The sphygmograph may also be useful in the diagnosis of simulated disease, after the example set M. Voisin in the case of a sham epileptic in Paris, ``whose sphygmographic lines have no resemblance to those of true epileptics before and after a fit, and only resemble those produced by normal persons after a violent gesticulation.''
As for the possible utilisation of hypnotism, we must be cautious before we draw any legal conclusions from it; but it cannot be questioned that this is a valuable source of scientific aid in the systematic collection of criminal evidence.
But, for the present, the most certain and profitable aids in the collection of evidence are those afforded by the organic and psychical characteristics of criminals. In my study on homicide I reckoned up many psychological and psycho-pathological symptoms which characterise the murderer, the homicidal madman, and the homicide through passion. And in my professional practice I have often found by experience that there is a great suggestive efficacy in these psychological symptoms in regard to the conduct of a criminal, before, during, and after a crime; and it is important to bring this knowledge scientifically before detectives and judges.
These data are not applicable to accused persons exclusively. When we remember the enormous importance of oral evidence in the chain of criminal proof, and the rough traditional empiricism of the criteria of credibility, which are daily applied in all trials to all kinds of witnesses, by men who regard them, like the prisoners, as an average abstract type--excluding only the definite cases of inability to give evidence, which are defined beforehand with as much method as the cases of irresponsibility-- the necessity of calling in the aid of scientific psychology and psycho-pathology is manifest.

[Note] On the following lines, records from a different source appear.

(* ===== verification/RemoteEditOk.v ===== *)
(** * Remote edits are correct

    The pass of [RemoteEdit.v] succeeds and does to the cells what
    [RemoteCells.v] says, and its patch leads from the old to the new text. *)

From S2P Require Import Prelude Clock Text SumTree Cursor KeyedTree UndoMap Patch Fragment Cells BufferInv RemoteCells Undo RemoteEdit.
From S2P Require Locator.

(** ** Positions at the operation's version *)

Lemma zip_any_lookup {A B} (p : A → B → bool) l k :
  zip_any p l k = true → ∃ i x y, l !! i = Some x ∧ k !! i = Some y ∧ p x y = true.
Proof.
  revert k. induction l as [|x l IH]; intros [|y k]; try done. cbn [zip_any].
  intros [Hp|Hl]%orb_true_iff; [by exists 0, x, y|]. destruct (IH k Hl) as (i & x' & y' & ?). by exists (S i), x', y'.
Qed.

Lemma iter_lookup g i t : iter g !! i = Some t → value t = default 0%N (values g !! i).
Proof. unfold iter. rewrite list_lookup_imap. destruct (values g !! i); [|done]. by intros [= <-]. Qed.

Definition insertion_stamp (t : Lamport) : Prop := Lamport_wf t ∧ (0 < value t)%N.

(** The summary of one fragment holds one insertion: it is observed or not. *)
Lemma versioned_add_leaf version o f :
  Global_wf version → insertion_stamp (f_timestamp f) →
  versioned_add version (Offset o) (fragment_summary f) =
    Offset (o + if observed version (f_timestamp f) then f_len f else 0).
Proof.
  intros Hv [Ht Hpos]. set (g := observe new_global (f_timestamp f)).
  assert (∀ i, default 0%N (values g !! i) = if decide (i = N.to_nat (replica_id (f_timestamp f))) then value (f_timestamp f) else 0%N) as Hat.
  { intros i. pose proof (observe_at new_global (f_timestamp f) i) as Ho. cbn in Ho. fold g in Ho.
    rewrite Ho. destruct (decide _); [apply N.max_0_l|done]. }
  unfold versioned_add. change (max_insertion_version (fragment_summary f)) with g.
  change (min_insertion_version (fragment_summary f)) with g.
  destruct (observed version (f_timestamp f)) eqn:E.
  - rewrite (proj2 (observed_all_le version g Hv (observe_wf _ _ new_global_wf Ht))).
    + unfold fragment_summary, fragment_text. simpl. destruct (visible f); simpl; f_equal; lia.
    + intros i. change (default 0%N (values g !! i) <= default 0%N (values version !! i))%N. rewrite Hat.
      destruct (decide _) as [Hi|]; [|apply N.le_0_l]. apply N.leb_le in E. rewrite get_at in E. by rewrite Hi.
  - destruct (observed_all version g) eqn:Eall.
    { exfalso. apply (observed_all_le version g Hv (observe_wf _ _ new_global_wf Ht)) in Eall.
      specialize (Eall (N.to_nat (replica_id (f_timestamp f)))).
      change (default 0%N (values g !! N.to_nat (replica_id (f_timestamp f))) <= default 0%N (values version !! N.to_nat (replica_id (f_timestamp f))))%N in Eall. rewrite Hat, decide_True in Eall by done.
      apply N.leb_gt in E. rewrite get_at in E. exact (N.lt_irrefl _ (N.lt_le_trans _ _ _ E Eall)). }
    destruct (observed_any version g) eqn:Eany; [exfalso|by rewrite Nat.add_0_r].
    apply zip_any_lookup in Eany as (i & x & y & Hx%iter_lookup & Hy%iter_lookup & [Hp Hle]%andb_true_iff).
    rewrite Hat in Hy. case_decide as Hi; [|rewrite Hy in Hp; done]. apply N.leb_le in Hle. apply N.leb_gt in E.
    rewrite get_at, <- Hi, <- Hx in E. lia.
Qed.

(** ** The state of the pass

    [p] counts the bytes at the version before the current fragment, [v] and
    [d] the visible and deleted bytes; [r_start - p] bytes of the current
    fragment are consumed.  [cr] are the old cells not consumed yet. *)
Section proofs.
Context (MAX_INSERTION_LEN : N) (Hmax : (4 ≤ MAX_INSERTION_LEN ≤ u32_max)%N) (version : Global)
  (Hversion : Global_wf version) (undo_map : UndoTree) (ts : Lamport) (was : Lamport → list Lamport → bool).
Context (Hwas : ∀ f, observed version (f_timestamp f) = true →
  was_visible f version undo_map = Some (was (f_timestamp f) (deletions f))).
Context (V D : Text) (W : nat).
Implicit Types (s : RemoteState) (nv nd : Text) (cr k q : list Cell) (f g : Fragment) (l : list Fragment).

Local Abbreviation versioned := (versioned version).
Local Abbreviation vcells := (vcells version).
Local Abbreviation remote_delete := (remote_delete version ts was).

(** Observed insertions come before the operation. *)
Definition frag_seen f : Prop :=
  insertion_stamp (f_timestamp f) ∧ (observed version (f_timestamp f) = true → ltb ts (f_timestamp f) = false).
(* ===== verification/Tracking.v ===== *)
(** * What the passes report to the indices

    A pass over the fragments also lists insertion fragments and slices for
    the two indices.  Each fragment of the result is an old one or is listed;
    each fragment the operation inserted or deleted has its slice; and nothing
    is listed that is not in the result. *)

From S2P Require Import Prelude Clock Text SumTree Patch Fragment Cells BufferInv LocalEdit Undo RemoteCells RemoteEdit RemoteEditOk.
From S2P Require Locator.

Lemma usub_some a b c : usub a b = Some c → b ≤ a ∧ c = a - b.
Proof. unfold usub. destruct (Nat.leb_spec b a); [by intros [= <-]|done]. Qed.

(** Inserted or deleted by the operation. *)
Definition marked (ts : Lamport) (f : Fragment) : Prop := f_timestamp f = ts ∨ ts ∈ deletions f.

(** A part of a fragment. *)
Definition part_of (f g : Fragment) : Prop :=
  f_timestamp g = f_timestamp f ∧ insertion_offset f ≤ insertion_offset g ∧ insertion_offset g + f_len g ≤ insertion_offset f + f_len f.
Definition known (ts : Lamport) (old : list Fragment) (g : Fragment) : Prop := f_timestamp g = ts ∨ ∃ f, f ∈ old ∧ part_of f g.

Lemma part_of_refl f : part_of f f.
Proof. split_and!; [done|lia..]. Qed.
Lemma old_known ts old f : f ∈ old → known ts old f.
Proof. intros Hf. right. exists f. split; [done|apply part_of_refl]. Qed.

(** [old]: the fragments before the pass. *)
Record tracked (ts : Lamport) (old : list Fragment) (i : Insertion) : Prop := {
  t_indexed f : f ∈ in_fragments i → f ∈ old ∨ new_insertion f ∈ in_insertions i;
  t_insertions : in_insertions i `sublist_of` (new_insertion <$> in_fragments i);
  t_slices : in_slices i `sublist_of` (from_fragment ts <$> in_fragments i);
  t_marked f : f ∈ in_fragments i → marked ts f → from_fragment ts f ∈ in_slices i;
  t_known f : f ∈ in_fragments i → known ts old f;
}.

Section tracking.
Context (ts : Lamport) (old : list Fragment) (Hold : Forall (λ f, ¬ marked ts f) old) (Hlen : Forall frag_ok old).
Implicit Types (i : Insertion) (f : Fragment).

Local Abbreviation tracked := (tracked ts old).

Lemma tracked_start : tracked (mkInsertion 0 [] [] []).
Proof. split; [by intros f ?%elem_of_nil|done|done|by intros f ?%elem_of_nil|by intros f ?%elem_of_nil]. Qed.

(** Appending fragments with what is listed for them. *)
Lemma tracked_app i fr ins sl off :
  tracked i → (∀ f, f ∈ fr → f ∈ old ∨ new_insertion f ∈ ins) → ins `sublist_of` (new_insertion <$> fr) →
  sl `sublist_of` (from_fragment ts <$> fr) → (∀ f, f ∈ fr → marked ts f → from_fragment ts f ∈ sl) → (∀ f, f ∈ fr → known ts old f) →
  tracked (mkInsertion off (in_fragments i ++ fr) (in_insertions i ++ ins) (in_slices i ++ sl)).
Proof.
  intros [H1 H2 H3 H4 H5] F1 F2 F3 F4 F5. split; cbn [in_fragments in_insertions in_slices].
  - intros f [Hf|Hf]%elem_of_app; [destruct (H1 f Hf)|destruct (F1 f Hf)]; rewrite ?elem_of_app; tauto.
  - rewrite fmap_app. by apply sublist_app.
  - rewrite fmap_app. by apply sublist_app.
  - intros f [Hf|Hf]%elem_of_app Hm; rewrite elem_of_app; auto.
  - intros f [Hf|Hf]%elem_of_app; auto.
Qed.

Lemma unmarked_same f g : f ∈ old → f_timestamp g = f_timestamp f → deletions g = deletions f → ¬ marked ts g.
Proof. intros Hf Ht Hd. rewrite Forall_forall in Hold. unfold marked. rewrite Ht, Hd. by apply Hold. Qed.

(** A kept portion, listed. *)
Lemma tracked_kept i f off : tracked i → ¬ marked ts f → known ts old f →
  tracked (mkInsertion off (in_fragments i ++ [f]) (in_insertions i ++ [new_insertion f]) (in_slices i)).
Proof.
  intros H Hf Hk. rewrite <- (app_nil_r (in_slices i)). apply tracked_app; [done|..].
  - intros g ->%list_elem_of_singleton. right. by left.
  - done.
  - apply sublist_nil_l.
  - by intros g ->%list_elem_of_singleton.
  - by intros g ->%list_elem_of_singleton.
Qed.

(** A deleted portion, with its slice. *)
Lemma tracked_removed i f off : tracked i → known ts old f →
  tracked (mkInsertion off (in_fragments i ++ [f]) (in_insertions i ++ [new_insertion f]) (in_slices i ++ [from_fragment ts f])).
Proof.
  intros H Hk. apply tracked_app; [done|..].
  - intros g ->%list_elem_of_singleton. right. by left.
  - done.
  - done.
  - intros g ->%list_elem_of_singleton _. by left.
  - by intros g ->%list_elem_of_singleton.
Qed.

(** Old fragments, not listed. *)
Lemma tracked_slice i fr off : tracked i → fr ⊆ old →
  tracked (mkInsertion off (in_fragments i ++ fr) (in_insertions i) (in_slices i)).
Proof.
  intros H Hfr. rewrite <- (app_nil_r (in_slices i)), <- (app_nil_r (in_insertions i)).
  apply tracked_app; [done|..]; try apply sublist_nil_l.
  - intros f Hf. left. by apply Hfr.
  - intros f Hf Hm. exfalso. rewrite Forall_forall in Hold. by apply (Hold f (Hfr f Hf)).
  - intros f Hf. by apply old_known, Hfr.
Qed.

(** A part at a distance, as the passes compute it. *)
Lemma part_in_range f (i n : nat) b l m id :
  is_u32 (N.of_nat (insertion_offset f + f_len f)) → i + n ≤ f_len f →
  part_of f (mkFragment id (f_timestamp f) (as_u32 (insertion_offset f + as_u32 i)) (as_u32 n) b l m).
Proof.
  intros H32 Hn. assert (∀ k, k ≤ insertion_offset f + f_len f → as_u32 k = k) as Hu.
  { intros k Hk. by apply as_u32_small, (is_u32_le _ _ Hk). }
  unfold part_of. cbn. rewrite !(Hu _) by (rewrite ?(Hu i) by lia; lia). split; [done|]. lia.
Qed.

(** Inserted text. *)
Lemma tracked_loop max fuel t next_id o i i' :
  insertion_loop max fuel t ts next_id o i = Some i' → tracked i → tracked i'.
Proof.
  revert o i. induction fuel as [|fuel IH]; intros o i; cbn [insertion_loop]; [done|].
  destruct (o <? length t); [|by intros [= <-]]. destruct (chunk_end max t o =? o); [by intros [= <-]|].
  destruct (usub _ o) as [n|]; [|done]. cbn [mbind option_bind]. intros E H. apply (IH _ _ E), tracked_removed; [done|]. by left.
Qed.

(** ** The local pass *)

Definition ltracked (s : EditState) : Prop := tracked (es_new s) ∧ upcoming (old_fragments s) ⊆ old.

Lemma emit_tracked s s' f w : emit s f w = Some s' → ltracked s → ¬ marked ts f → known ts old f → ltracked s'.
Proof.
  unfold emit. destruct (push_fragment _ f w) as [r|]; [|done]. cbn [mbind option_bind]. intros [= <-] [Ht Hu] Hf Hk.
  split; [|done]. by apply tracked_kept.
Qed.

For instance, not to dwell on the absurd violation of these traditional criteria of credibility, when police officers are admitted as witnesses (often the only witnesses) of resistance to authority or violence, wherein they are doubly interested parties, how often in our courts do we give a thought to the casual imaginations or credulity of children, women, weak-nerved or hysterical persons, and so on? Counsel for defence or prosecution who desired to know if any particular witness is or is not hysterical would bring a smile to the face of the judge, very learned, no doubt, in Roman law or legal precedents, but certainly ignorant in physiology, psychology, and psycho-pathology. Yet the tendency to slander in hysterical cases, which M. Ceneri urged so eloquently in a celebrated trial or the tendency to untruth in children, which M. Motet has ably illustrated, are but manifest and simple examples of this applicability of normal, criminal, and pathological psychology to the credibility of witnesses. And, under its influence, how much of the clear atmosphere of humanity will stimulate our courts of justice, which are still too much isolated from the world and from human life, where, nevertheless, prisoners and witnesses come, and too often come again, living phantoms whom the judges know not, and only see confusedly through the thick mist of legal maxims, and articles of the code, and criminal procedure.